GVV Unitas
- Full name: Gorinchemse Voetbalvereniging Unitas
- Founded: 19 April 1898; 127 years ago
- Ground: Sportpark Molenvliet, Gorinchem
- Capacity: 3,000
- Chairman: Marcel ter Wal
- Head coach: Jeroen van Bezouwen
- League: Eerste Klasse
- 2024–25: Vierde Divisie B, 14th of 16 (relegated via play-offs)
- Website: https://www.gvvunitas.nl/
| Home colours |

= GVV Unitas =

Dutch football club

The Gorinchemse Voetbalvereniging Unitas is a Dutch association football club from Gorinchem. It is among the oldest football clubs of the Netherlands and for most of the 20th century played in the highest leagues of amateur football. In 2018 the first team of GVV Unitas returned to the Hoofdklasse. They won promotion to the Derde Divisie in 2020.

==History==
GVV Unitas was founded on 19 April 1898. It joined the main KNVB leagues in 2007, initially as a Derde Klasse team.

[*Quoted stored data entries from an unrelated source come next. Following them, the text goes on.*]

Lemma outcome_raise e s Q E : E e s → outcome (raise e) s Q E.
Proof. done. Qed.

Lemma outcome_gets (f : ProcessManager → A) s Q E :
  Q (f s) s → outcome (gets f) s Q E.
Proof. done. Qed.

Lemma outcome_bind (m : M A) (f : A → M B) s (Q' : B → ProcessManager → Prop) E :
  outcome m s (λ a s', outcome (f a) s' Q' E) E → outcome (m ≫= f) s Q' E.
Proof.
  unfold outcome, mbind, M_bind. by destruct (m s) as [[a|e] s'].
Qed.

Lemma outcome_try (body : M A) handler s Q E :
  outcome body s Q
    (λ e s', match handler e with
             | Some k => outcome k s' Q E
             | None => E e s'
             end) →
  outcome (try_except body handler) s Q E.
Proof.
  unfold outcome, try_except. destruct (body s) as [[a|e] s']; [done|].
  by destruct (handler e).
Qed.

Lemma outcome_mono (m : M A) s Q Q' E E' :
  outcome m s Q E → (∀ a s', Q a s' → Q' a s') → (∀ e s', E e s' → E' e s') →
  outcome m s Q' E'.
Proof.
  unfold outcome. destruct (m s) as [[a|e] s']; auto.
Qed.

Lemma outcome_returns (m : M A) s Q :
  outcome m s Q never → ∃ a s', m s = (Return a, s') ∧ Q a s'.
Proof.
  unfold outcome, never. destruct (m s) as [[a|e] s']; [eauto|done].
Qed.
End Outcome.

Lemma outcome_modify f s (Q : () → ProcessManager → Prop) E :
  Q () (f s) → outcome (modify f) s Q E.
Proof. done. Qed.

In 2011 Unitas promoted to the Tweede Klasse. In 1924 it won a Tweede Klasse championship, promoting to the Eerste Klasse, at that time the highest league of Dutch football. In 1926 Unitas relegated to the Tweede Klasse. It won Tweede Klasse championships in 1928, 1944, and 1946 but did not promote to the costly leading league.

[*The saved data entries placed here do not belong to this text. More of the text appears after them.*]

(* ===== verification/RustStd.v ===== *)
(** * RustStd: the part of the Rust language and [std] the crates use

    Machine integers are [Z] with the width of the Rust type written out in
    the operation; [Duration] and [Instant] are nanosecond counts; [str] is
    the string of its UTF-8 bytes. *)
From S2P Require Import Prelude.

(** ** Machine integers *)

Open Scope Z_scope.

Definition u8_max : Z := 255.
Definition u32_max : Z := 4294967295.
Definition u64_max : Z := 18446744073709551615.
(** [usize] on the 64-bit targets the workspace builds for. *)
Definition usize_max : Z := u64_max.
Definition i64_min : Z := -9223372036854775808.
Definition i64_max : Z := 9223372036854775807.

Definition u32 (n : Z) : Prop := 0 ≤ n ≤ u32_max.
Definition u64 (n : Z) : Prop := 0 ≤ n ≤ u64_max.
Definition i64 (n : Z) : Prop := i64_min ≤ n ≤ i64_max.

#[global] Instance u32_dec n : Decision (u32 n) := _.
#[global] Instance u64_dec n : Decision (u64 n) := _.
#[global] Instance i64_dec n : Decision (i64 n) := _.

(** Unsigned saturating operations at the width whose maximum is [max]. *)
Definition saturating_add (max a b : Z) : Z := Z.min max (a + b).
Definition saturating_sub (a b : Z) : Z := Z.max 0 (a - b).
Definition saturating_mul (max a b : Z) : Z := Z.min max (a * b).
(** [fetch_add] on an [AtomicU32] wraps around. *)
Definition wrapping_add_u32 (a b : Z) : Z := (a + b) mod (u32_max + 1).
(** [as u64] on a [u128] keeps the low 64 bits. *)
Definition as_u64 (a : Z) : Z := a mod (u64_max + 1).

Definition i64_clamp (a : Z) : Z := Z.max i64_min (Z.min i64_max a).
Definition i64_saturating_add (a b : Z) : Z := i64_clamp (a + b).
Definition i64_saturating_sub (a b : Z) : Z := i64_clamp (a - b).
Definition i64_checked (a : Z) : option Z :=
  if bool_decide (i64 a) then Some a else None.
Definition i64_checked_add (a b : Z) : option Z := i64_checked (a + b).
Definition i64_checked_sub (a b : Z) : option Z := i64_checked (a - b).
(** [i64::try_from] and [u64::try_from]. *)
Definition i64_try_from (a : Z) : option Z := i64_checked a.
Definition u64_try_from (a : Z) : option Z :=
  if bool_decide (u64 a) then Some a else None.

Lemma i64_checked_Some a b : i64_checked a = Some b ↔ i64 a ∧ b = a.
Proof. unfold i64_checked. case_bool_decide; naive_solver. Qed.

Lemma u64_try_from_Some a b : u64_try_from a = Some b ↔ u64 a ∧ b = a.
Proof. unfold u64_try_from. case_bool_decide; naive_solver. Qed.

(** ** [Duration]: whole nanoseconds, at most [u64::MAX] seconds *)

Module Duration.
Definition NANOS_PER_SEC : Z := 1000000000.
Definition NANOS_PER_MILLI : Z := 1000000.
Definition MAX : Z := u64_max * NANOS_PER_SEC + 999999999.
Definition valid (d : Z) : Prop := 0 ≤ d ≤ MAX.
Definition from_secs (s : Z) : Z := s * NANOS_PER_SEC.
Definition from_millis (m : Z) : Z := m * NANOS_PER_MILLI.
Definition as_secs (d : Z) : Z := d / NANOS_PER_SEC.
Definition as_millis (d : Z) : Z := d / NANOS_PER_MILLI.
Definition as_nanos (d : Z) : Z := d.
Definition is_zero (d : Z) : bool := d =? 0.
(** [Duration::saturating_mul] by a [u32]. *)
Definition saturating_mul (d n : Z) : Z := Z.min MAX (d * n).

#[global] Instance valid_dec d : Decision (valid d) := _.
End Duration.

(** Unfolds the width constants so that [lia] sees numerals. *)
Ltac unfold_widths :=
  unfold u32, u64, i64, Duration.valid, Duration.MAX, Duration.from_secs,
    Duration.from_millis, Duration.as_secs, Duration.as_millis,
    Duration.as_nanos, Duration.saturating_mul, Duration.NANOS_PER_SEC,
    Duration.NANOS_PER_MILLI, saturating_add, saturating_sub, saturating_mul,
    i64_saturating_add, i64_saturating_sub, i64_clamp,
    u8_max, u32_max, u64_max, usize_max, i64_min, i64_max in *.
Ltac zlia := unfold_widths; try (Z.to_euclidean_division_equations; lia); lia.

(** ** Byte strings *)

Definition byte_of (c : ascii) : Z := Z.of_N (N_of_ascii c).
Definition byte_in (lo hi : Z) (c : ascii) : bool := (lo <=? byte_of c) && (byte_of c <=? hi).

Definition is_ascii_digit (c : ascii) : bool := byte_in 48 57 c.
Definition is_ascii_uppercase (c : ascii) : bool := byte_in 65 90 c.
Definition is_ascii_alphanumeric (c : ascii) : bool :=
  is_ascii_digit c || is_ascii_uppercase c || byte_in 97 122 c.

(** [bytes().all(p)] and [contains(c)] on a [str]. *)
Fixpoint str_all (p : ascii → bool) (s : string) : bool :=
  match s with
  | EmptyString => true
  | String c s' => p c && str_all p s'
  end.
Definition str_contains (c : ascii) (s : string) : bool :=
  negb (str_all (λ d, negb (bool_decide (d = c))) s).

Fixpoint strip_prefix (p s : string) : option string :=
  match p, s with
  | EmptyString, _ => Some s
  | String a p', String b s' => if bool_decide (a = b) then strip_prefix p' s' else None
  | String _ _, EmptyString => None
  end.
Definition starts_with (p s : string) : bool := bool_decide (is_Some (strip_prefix p s)).

Definition str_len (s : string) : Z := Z.of_nat (String.length s).
Definition str_is_empty (s : string) : bool := bool_decide (s = "").

Fixpoint str_map (f : ascii → ascii) (s : string) : string :=
  match s with
  | EmptyString => EmptyString
  | String c s' => String (f c) (str_map f s')
  end.
Definition ascii_lower (c : ascii) : ascii :=
  if is_ascii_uppercase c then ascii_of_N (N_of_ascii c + 32) else c.
Definition to_ascii_lowercase (s : string) : string := str_map ascii_lower s.

(** [slice.join(sep)]. *)
Fixpoint str_join (sep : string) (l : list string) : string :=
  match l with
  | [] => ""
  | [s] => s
  | s :: l' => s +:+ sep +:+ str_join sep l'
  end.

(** *** [str::trim]

    The bytes of the UTF-8 encodings of the characters with the Unicode
    [White_Space] property: one byte (U+0009..U+000D, U+0020), two bytes
    (U+0085, U+00A0) or three (U+1680, U+2000..U+200A, U+2028, U+2029,
    U+202F, U+205F, U+3000). *)
Definition ws1 (a : ascii) : bool := byte_in 9 13 a || byte_in 32 32 a.
Definition ws2 (a b : ascii) : bool :=
  byte_in 194 194 a && (byte_in 133 133 b || byte_in 160 160 b).
Definition ws3 (a b c : ascii) : bool :=
  (byte_in 225 225 a && byte_in 154 154 b && byte_in 128 128 c)
  || (byte_in 226 226 a && byte_in 128 128 b
      && (byte_in 128 138 c || byte_in 168 169 c || byte_in 175 175 c))
  || (byte_in 226 226 a && byte_in 129 129 b && byte_in 159 159 c)
  || (byte_in 227 227 a && byte_in 128 128 b && byte_in 128 128 c).

(** Drops leading whitespace characters, whose bytes are read in the order
    given by [w2] and [w3]: a reversed string is read with the bytes of each
    character swapped. *)
Fixpoint drop_ws (w2 : ascii → ascii → bool) (w3 : ascii → ascii → ascii → bool)
    (s : string) : string :=
  match s with
  | EmptyString => EmptyString
  | String a s1 =>
      if ws1 a then drop_ws w2 w3 s1
      else match s1 with
           | EmptyString => s
           | String b s2 =>
               if w2 a b then drop_ws w2 w3 s2
               else match s2 with
                    | EmptyString => s
                    | String c s3 => if w3 a b c then drop_ws w2 w3 s3 else s
                    end
           end
  end.
Definition trim_start (s : string) : string := drop_ws ws2 ws3 s.
Definition trim_end (s : string) : string :=
  String.rev (drop_ws (λ a b, ws2 b a) (λ a b c, ws3 c b a) (String.rev s)).
Definition trim (s : string) : string := trim_end (trim_start s).

(** *** [str::parse::<u64>]: an optional [+], then decimal digits *)
Definition digit_value (c : ascii) : option Z :=
  if is_ascii_digit c then Some (byte_of c - 48) else None.
Fixpoint parse_digits (acc : Z) (s : string) : option Z :=
  match s with
  | EmptyString => Some acc
  | String c s' =>
      match digit_value c with
      | None => None
      | Some d =>
          if acc * 10 + d <=? u64_max then parse_digits (acc * 10 + d) s' else None
      end
  end.
Definition parse_u64 (s : string) : option Z :=
  match s with
  | EmptyString => None
  | String c s' =>
      if bool_decide (c = "+"%char)
      then (if str_is_empty s' then None else parse_digits 0 s')
      else parse_digits 0 s
  end.

(** ** [BTreeSet<String>]: the elements in ascending byte order *)

Module BTreeSet.
Fixpoint insert (s : string) (l : list string) : list string :=
  match l with
  | [] => [s]
  | x :: l' =>
      match String.compare s x with
      | Lt => s :: l
      | Eq => l
      | Gt => x :: insert s l'
      end
  end.
Definition from_iter (l : list string) : list string :=
  foldl (λ acc s, insert s acc) [] l.
Definition contains (s : string) (l : list string) : bool := bool_decide (s ∈ l).
Definition lt (a b : string) : Prop := String.compare a b = Lt.
End BTreeSet.

(** ** Lemmas *)

Lemma strip_prefix_Some p s r : strip_prefix p s = Some r ↔ s = p +:+ r.
Proof.
  revert s. induction p as [|a p IH]; intros s; simpl.
  { split; [by intros [= ->]|by intros ->]. }
  destruct s as [|b s]; simpl; [split; [done|by intros [=]]|].
  case_bool_decide as Hab; subst; [rewrite IH|].
  - split; [by intros ->|by intros [= ->]].
  - split; [done|by intros [= ->]].
Qed.

Lemma strip_prefix_app p r : strip_prefix p (p +:+ r) = Some r.
Proof. by apply strip_prefix_Some. Qed.

Lemma starts_with_spec p s : starts_with p s = true ↔ ∃ r, s = p +:+ r.
Proof.
  unfold starts_with. rewrite bool_decide_eq_true. unfold is_Some.
  by setoid_rewrite strip_prefix_Some.
Qed.

Lemma str_app_assoc a b c : (a +:+ b) +:+ c = a +:+ (b +:+ c).
Proof. induction a as [|x a IH]; [done|]. change (String x ((a +:+ b) +:+ c) = String x (a +:+ b +:+ c)). by rewrite IH. Qed.

Lemma str_app_inj p a b : p +:+ a = p +:+ b → a = b.
Proof. induction p; [done|]. intros [= ?]. auto. Qed.

Lemma str_app_nil_r a : a +:+ "" = a.
Proof. induction a as [|c a IH]; [done|]. change (String c (a +:+ "") = String c a). by rewrite IH. Qed.

Lemma str_all_app p a b : str_all p (a +:+ b) = str_all p a && str_all p b.
Proof.
  induction a as [|c a IH]; [done|].
  change (p c && str_all p (a +:+ b) = p c && str_all p a && str_all p b).
  by rewrite IH, andb_assoc.
Qed.

Lemma str_all_impl (p q : ascii → bool) s :
  (∀ c, p c = true → q c = true) → str_all p s = true → str_all q s = true.
Proof. intros Hpq. induction s; simpl; [done|]. intros [??]%andb_true_iff. apply andb_true_iff; auto. Qed.

Lemma str_contains_false c s :
  str_contains c s = false ↔ str_all (λ d, negb (bool_decide (d = c))) s = true.
Proof. unfold str_contains. by rewrite negb_false_iff. Qed.

Lemma str_len_app a b : str_len (a +:+ b) = str_len a + str_len b.
Proof.
  unfold str_len. induction a as [|c a IH]; [done|].
  change (Z.of_nat (S (String.length (a +:+ b))) = Z.of_nat (S (String.length a)) + Z.of_nat (String.length b)).
  lia.
Qed.

Lemma str_len_nonneg s : 0 ≤ str_len s.
Proof. unfold str_len; lia. Qed.

Lemma str_len_zero s : str_len s = 0 ↔ s = "".
Proof. unfold str_len. destruct s; simpl; split; intros; by try (lia || discriminate). Qed.

(** Every decimal numeral a peer prints is read back. *)
Lemma digit_value_pretty d :
  (d < 10)%N → digit_value (pretty_N_char d) = Some (Z.of_N d).
Proof.
  intros. assert (d = 0 ∨ d = 1 ∨ d = 2 ∨ d = 3 ∨ d = 4 ∨ d = 5 ∨ d = 6
    ∨ d = 7 ∨ d = 8 ∨ d = 9)%N by lia.
  by destruct_or!; subst.
Qed.

Lemma pretty_N_go_digits x s :
  str_all is_ascii_digit s = true → str_all is_ascii_digit (pretty_N_go x s) = true.
Proof.
  revert s. induction (N.lt_wf_0 x) as [x _ IH]; intros s Hs.
  assert (x = 0 ∨ 0 < x)%N as [->|?] by lia; [done|].
  rewrite pretty_N_go_step by done. apply IH; [by apply N.div_lt|].
  simpl. rewrite Hs, andb_true_r.
  assert (is_Some (digit_value (pretty_N_char (x `mod` 10)))) as [? Hd].
  { rewrite digit_value_pretty by (apply N.mod_lt; done). eauto. }
  unfold digit_value in Hd. by case_if.
Qed.

Lemma parse_digits_pretty x s :
  Z.of_N x ≤ u64_max → parse_digits 0 (pretty_N_go x s) = parse_digits (Z.of_N x) s.
Proof.
  revert s. induction (N.lt_wf_0 x) as [x _ IH]; intros s Hx.
  assert (x = 0 ∨ 0 < x)%N as [->|?] by lia; [done|].
  rewrite pretty_N_go_step by done.
  rewrite IH by (try apply N.div_lt; try done; rewrite N2Z.inj_div; zlia). simpl.
  rewrite digit_value_pretty by (apply N.mod_lt; done).
  replace (Z.of_N (x `div` 10) * 10 + Z.of_N (x `mod` 10)) with (Z.of_N x)
    by (rewrite N2Z.inj_div, N2Z.inj_mod; zlia).
  by rewrite (proj2 (Z.leb_le _ _)).
Qed.

Lemma pretty_N_go_ne_nil x s : (0 < x)%N ∨ s ≠ "" → pretty_N_go x s ≠ "".
Proof.
  revert s. induction (N.lt_wf_0 x) as [x _ IH]; intros s Hs.
  assert (x = 0 ∨ 0 < x)%N as [->|?] by lia; [rewrite pretty_N_go_0; naive_solver lia|].
  rewrite pretty_N_go_step by done. apply IH; [by apply N.div_lt|by right].
Qed.

Lemma parse_u64_digits s :
  str_all is_ascii_digit s = true → s ≠ "" → parse_u64 s = parse_digits 0 s.
Proof.
  destruct s as [|c s]; [done|]. simpl. intros [Hc _]%andb_true_iff _.
  case_bool_decide; [subst; discriminate|done].
Qed.

Lemma parse_u64_pretty (n : N) :
  Z.of_N n ≤ u64_max → parse_u64 (pretty n) = Some (Z.of_N n).
Proof.
  intros Hn. unfold pretty, pretty_N. case_decide; [by subst|].
  rewrite parse_u64_digits by first [by apply pretty_N_go_digits | apply pretty_N_go_ne_nil; lia].
  by rewrite parse_digits_pretty.
Qed.

(** Membership in, and order of, a [BTreeSet]. *)
Lemma btree_elem_of_insert s x l : x ∈ BTreeSet.insert s l ↔ x = s ∨ x ∈ l.
Proof.
  induction l as [|y l IH]; simpl; [set_solver|].
  destruct (String.compare s y) eqn:E; try set_solver.
  apply String.compare_eq_iff in E. set_solver.
Qed.

Lemma btree_elem_of_foldl x l acc :
  x ∈ foldl (λ acc s, BTreeSet.insert s acc) acc l ↔ x ∈ l ∨ x ∈ acc.
Proof.
  revert acc. induction l as [|y l IH]; intros acc; simpl; [set_solver|].
  rewrite IH, btree_elem_of_insert. set_solver.
Qed.

Lemma btree_elem_of_from_iter x l : x ∈ BTreeSet.from_iter l ↔ x ∈ l.
Proof. unfold BTreeSet.from_iter. rewrite btree_elem_of_foldl. set_solver. Qed.

Lemma btree_from_iter_nil l : BTreeSet.from_iter l = [] ↔ l = [].
Proof.
  split; [|by intros ->]. intros H. destruct l as [|x l]; [done|].
  assert (x ∈ BTreeSet.from_iter (x :: l)) by (apply btree_elem_of_from_iter; set_solver).
  rewrite H in *. set_solver.
Qed.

In 1956 Unitas promoted for a second time to the Eerste Klasse, after winning its fifth Tweede Klasse championship, and after a league above the Eerste Klasse had been established. In 1963 and 1967 it became champion of the Eerste Klasse without promoting. In 1970 Unitas relegated to the Tweede Klasse, immediately returning to the Eerste with a sixth Tweede Klasse championship.

In 1998 the club celebrated 100 years with several events. Coen Moulijn suffered a heart attack at the event he attended.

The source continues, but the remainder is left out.